To be presented at the conference, Biodiversity at a Crossroads: Interdisciplinary Perspectives on Biodiversity Change across Asia, Past and Present, National University of Singapore, July 13–14, 2023.

 

Japan’s “modern” revolution instigated a reconfiguration of environmental knowledge, agrarian practice, and spiritual meaning. It also restructured landscapes according to new, scientifically underpinned rationalities. This contribution studies the history and evolution of a fictive species across this transition. “Kappa” is an eerie animal that has long puzzled farmers and intellectuals in Japan with its manifold appearances. Revealing itself in various forms – beaked, armored, or utterly anthropomorphic – the otter-like creature wove its way across the boundaries of academic knowledge and folk belief. Kappa were said to feed on cucumber and the human liver, and to fear monkeys and iron items. Though they were known to belong to the realm of yōkai ghosts, the efforts of early modern botanists to catalogue the environment also construed Kappa as a creature of the physical world. Influential encyclopedias such as Terashima Ryōan’s Wakan Sansai Zue or the authoritative Honzō Kōmoku Keimō connected the mythical figure to empirically confirmed creatures, and defined up to twelve different races or subspecies. Similarly to mummified “mermaids” traded as medical product in early modern Europe, dried otter paws were exhibited as “Kappa hands” in a spiritual or sensationalist contexts in Japan.

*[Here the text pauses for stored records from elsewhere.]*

Lemma internal_step a e e' :
  internal a = true → engine_step begin pstep a e = Some e' →
  work_left e' < work_left e ∧ e_running e' = e_running e ∧ e_stopping e' = e_stopping e ∧
  e_cfg e' = e_cfg e ∧ e_panicked e' = false ∧ length (e_chans e') = length (e_chans e).
Proof.
  unfold engine_step, work_left. destruct (e_panicked e) eqn:Hpan; [done |].
  intros Ha He. destruct a as [| | |ev|i o|i o|i]; simplify_eq/=.
  - unfold dispatchLoop in He. destruct (e_disps e !! i) as [[sem [|c|c ev]]|] eqn:Hi; [| | |done];
      apply list_split in Hi as (l1 & l2 & E & ->).
    + destruct (eventCh e); simplify_eq. eng. rewrite E, insert_middle, !total_app. simpl. split_and!; try done. lia.
    + destruct (e_chans e !! c) as [ch|] eqn:Hc; [| done]. apply list_split in Hc as (k1 & k2 & E' & ->).
      destruct (ch_queue ch) as [|ev q] eqn:Hq.
      * destruct (ch_closed ch); simplify_eq. eng. rewrite E, delete_middle, !total_app. simpl. split_and!; try done. lia.
      * destruct o; simplify_eq; eng; rewrite E, E', ?insert_middle, !total_app, !length_app; simpl; rewrite Hq, ?disp_weight_hold; simpl;
          rewrite ?Nat.mul_succ_r; split_and!; try done; lia.
    + case_decide; simplify_eq. eng. rewrite E, insert_middle, !total_app. simpl. rewrite disp_weight_hold. pose proof (pr_begin_cost _ _ _ Laws ev).
      split_and!; try done. lia.
  - unfold worker_run in He. destruct (e_workers e !! i) as [[sem [ev t]]|] eqn:Hi; [| done]. simpl in He.
    destruct (pstep t (e_proc e)) as [[t' p]|] eqn:Hs; simplify_eq/=.
    apply list_split in Hi as (l1 & l2 & E & ->). eng. rewrite E. destruct t' as [t'|].
    + apply (pr_step_cost _ _ _ Laws) in Hs. rewrite insert_middle, !total_app. simpl. split_and!; try done. lia.
    + rewrite delete_middle, !total_app. simpl. split_and!; try done. lia.
Qed.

As globalizing scientific discourses incorporated agrarian landscapes more systematically into the project of national power in the late nineteenth century, industrialization gradually altered the symbioses of the agrarian wetlands. In the process, formerly important presences – both mythical and biological – were marginalized, vilified or systematically eradicated. With the “modern” restructuring of knowledge, Kappa were removed from biological discourses and banished to the realm of popular fiction. Conversely, the Japanese Otter, a now-extinct species that lived at the rims of the cultivated land, was extrapolated from its popular association with Kappa. Once profaned, otters were commodified for their liver’s healing powers, derived from kappa myths. The rapidity of the otter’s population collapse in the first years of the twentieth century due to overhunting and habitat destruction, on the other hand, inspired attempts at preservation early on. Efforts to rescue the otter from industrial destruction continued throughout the postwar period. Five decades since the last sighting of a live otter in Japan, the animal today remains a mascot for local environmental protection, and a representative of the toll of modernization.

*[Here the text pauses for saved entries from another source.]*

(* ===== verification/LmSingleflight.v ===== *)
(** * LmSingleflight: [pkg/layermerkle/internal/singleflight/singleflight.go] and its users

    [Group.Do] as a labelled step function over any number of concurrent callers.  A caller
    comes with a request of some type [R], of which [key] is the key; what its [fn] may return
    is a relation [produces].  One action is one critical section under the mutex, the
    execution of [fn] with the [Done] that follows it, or one wake-up.  Calls are numbered, as
    pointers would be. *)
From S2P Require Import Prelude GoStd LmLayer LmCache LmHasher LmDedup LmWal LmEngine.

(** [call]: the request of the caller that created it (not in the code), and the result once
    [wg.Done] was called. *)
Record sf_call (R V : Type) := { sc_req : R; sc_val : option V }.
Arguments sc_req {R V}.
Arguments sc_val {R V}.

(** Where a caller of [Do] is: before the lock, waiting for a call, running its [fn], between
    [wg.Done] and the [delete], or back with a value and the flag [shared]. *)
Inductive sf_caller (R V : Type) :=
  | SfEnter (r : R)
  | SfWait (r : R) (c : nat)
  | SfRun (r : R) (c : nat)
  | SfDelete (r : R) (c : nat)
  | SfReturned (r : R) (v : V) (shared : bool).
Arguments SfEnter {R V}.
Arguments SfWait {R V}.
Arguments SfRun {R V}.
Arguments SfDelete {R V}.
Arguments SfReturned {R V}.

Record Group (R V : Type) := {
  g_m : gmap string nat;
  g_calls : list (sf_call R V);
  g_callers : list (sf_caller R V);
}.
Arguments g_m {R V}.
Arguments g_calls {R V}.
Arguments g_callers {R V}.
Arguments Build_Group {R V}.

Inductive sf_action (R V : Type) :=
  | ACall (r : R)
  | ALock (i : nat)
  | AFn (i : nat) (v : V)
  | AWake (i : nat)
  | ADelete (i : nat).
Arguments ACall {R V}.
Arguments ALock {R V}.
Arguments AFn {R V}.
Arguments AWake {R V}.
Arguments ADelete {R V}.

Section group.
Context {R V : Type} (key : R → string) (produces : R → V → bool).

Definition NewGroup : Group R V := {| g_m := ∅; g_calls := []; g_callers := [] |}.

(** The first critical section of [Do] *)
Definition Do_lock (i : nat) (g : Group R V) : option (Group R V) :=
  match g_callers g !! i with
  | Some (SfEnter r) =>
      match g_m g !! key r with
      | Some c => Some {| g_m := g_m g; g_calls := g_calls g; g_callers := <[i := SfWait r c]> (g_callers g) |}
      | None =>
          let c := length (g_calls g) in
          Some {| g_m := <[key r := c]> (g_m g);
                  g_calls := g_calls g ++ [{| sc_req := r; sc_val := None |}];
                  g_callers := <[i := SfRun r c]> (g_callers g) |}
      end
  | _ => None
  end.

(** [c.val, c.err = fn(); c.wg.Done()] *)
Definition Do_fn (i : nat) (v : V) (g : Group R V) : option (Group R V) :=
  match g_callers g !! i with
  | Some (SfRun r c) =>
      if produces r v then
        Some {| g_m := g_m g;
                g_calls := alter (λ x, {| sc_req := sc_req x; sc_val := Some v |}) c (g_calls g);
                g_callers := <[i := SfDelete r c]> (g_callers g) |}
      else None
  | _ => None
  end.

(** [c.wg.Wait()] returns *)
Definition Do_wake (i : nat) (g : Group R V) : option (Group R V) :=
  match g_callers g !! i with
  | Some (SfWait r c) =>
      match g_calls g !! c ≫= sc_val with
      | Some v => Some {| g_m := g_m g; g_calls := g_calls g; g_callers := <[i := SfReturned r v true]> (g_callers g) |}
      | None => None
      end
  | _ => None
  end.

(** The second critical section, and the return of the leader *)
Definition Do_delete (i : nat) (g : Group R V) : option (Group R V) :=
  match g_callers g !! i with
  | Some (SfDelete r c) =>
      match g_calls g !! c ≫= sc_val with
      | Some v =>
          Some {| g_m := delete (key r) (g_m g); g_calls := g_calls g;
                  g_callers := <[i := SfReturned r v false]> (g_callers g) |}
      | None => None
      end
  | _ => None
  end.

Definition sf_step (a : sf_action R V) (g : Group R V) : option (Group R V) :=
  match a with
  | ACall r => Some {| g_m := g_m g; g_calls := g_calls g; g_callers := g_callers g ++ [SfEnter r] |}
  | ALock i => Do_lock i g
  | AFn i v => Do_fn i v g
  | AWake i => Do_wake i g
  | ADelete i => Do_delete i g
  end.

Fixpoint sf_run (l : list (sf_action R V)) (g : Group R V) : option (Group R V) :=
  match l with
  | [] => Some g
  | a :: l => sf_step a g ≫= sf_run l
  end.

(** ** Invariant *)

(** The leader of call [c] for request [r], and whether it has the result. *)
Definition leads (g : Group R V) (i : nat) (r : R) (c : nat) (o : option V) : Prop :=
  g_calls g !! c = Some {| sc_req := r; sc_val := o |} ∧
  match o with
  | None => g_callers g !! i = Some (SfRun r c)
  | Some _ => g_callers g !! i = Some (SfDelete r c)
  end.

Record sf_inv (g : Group R V) : Prop := {
  inv_m k c : g_m g !! k = Some c → ∃ i r o, leads g i r c o ∧ key r = k;
  inv_run i r c : g_callers g !! i = Some (SfRun r c) → g_m g !! key r = Some c ∧ leads g i r c None;
  inv_del i r c : g_callers g !! i = Some (SfDelete r c) → g_m g !! key r = Some c ∧ ∃ v, leads g i r c (Some v);
  inv_one i j r r' c c' o o' : leads g i r c o → leads g j r' c' o' → key r = key r' → i = j;
  inv_wait i r c : g_callers g !! i = Some (SfWait r c) →
    ∃ r' o, g_calls g !! c = Some {| sc_req := r'; sc_val := o |} ∧ key r' = key r ∧
      (o = None → ∃ j, leads g j r' c None);
  inv_ret i r v sh : g_callers g !! i = Some (SfReturned r v sh) →
    ∃ c r', g_calls g !! c = Some {| sc_req := r'; sc_val := Some v |} ∧ key r' = key r ∧ (sh = false → r' = r);
  inv_val c r v : g_calls g !! c = Some {| sc_req := r; sc_val := Some v |} → produces r v = true;
}.

Lemma inv_New : sf_inv NewGroup.
Proof.
  split; unfold leads; cbn [g_calls g_callers g_m NewGroup]; try done.
  by intros i j r r' c c' o o' [Hc _].
Qed.

(** A leader is at one place and knows its call. *)
Lemma leads_fun g i r c o r' c' o' : leads g i r c o → leads g i r' c' o' → r = r' ∧ c = c' ∧ o = o'.
Proof. intros [H1 H2] [H3 H4]. destruct o, o'; simplify_eq; done. Qed.

Lemma not_leading g i r c o x :
  leads g i r c o → g_callers g !! i = Some x →
  match x with SfEnter _ | SfWait _ _ | SfReturned _ _ _ => False | _ => True end.
Proof. intros [_ H1] H2. destruct o; simplify_eq; done. Qed.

The “evolution” of kappa and otters as seen in scholarly and popular discourses since the seventeenth century is a mirror of changing human-environmental relations in the longue durée. It reflects how species and subspecies were constructed based on historically changing empiricisms, and it illustrates how the afterlives of a species exposed as fictive continued to guide the fetishization of associated animals to the point of extinction. Connecting early modern scholarship to the emergence of a conservationist conscious in the twentieth century, this project explores the modern history of Japanese environmental science as embedded in popular knowledge and changing symbioses in the agrarian realm.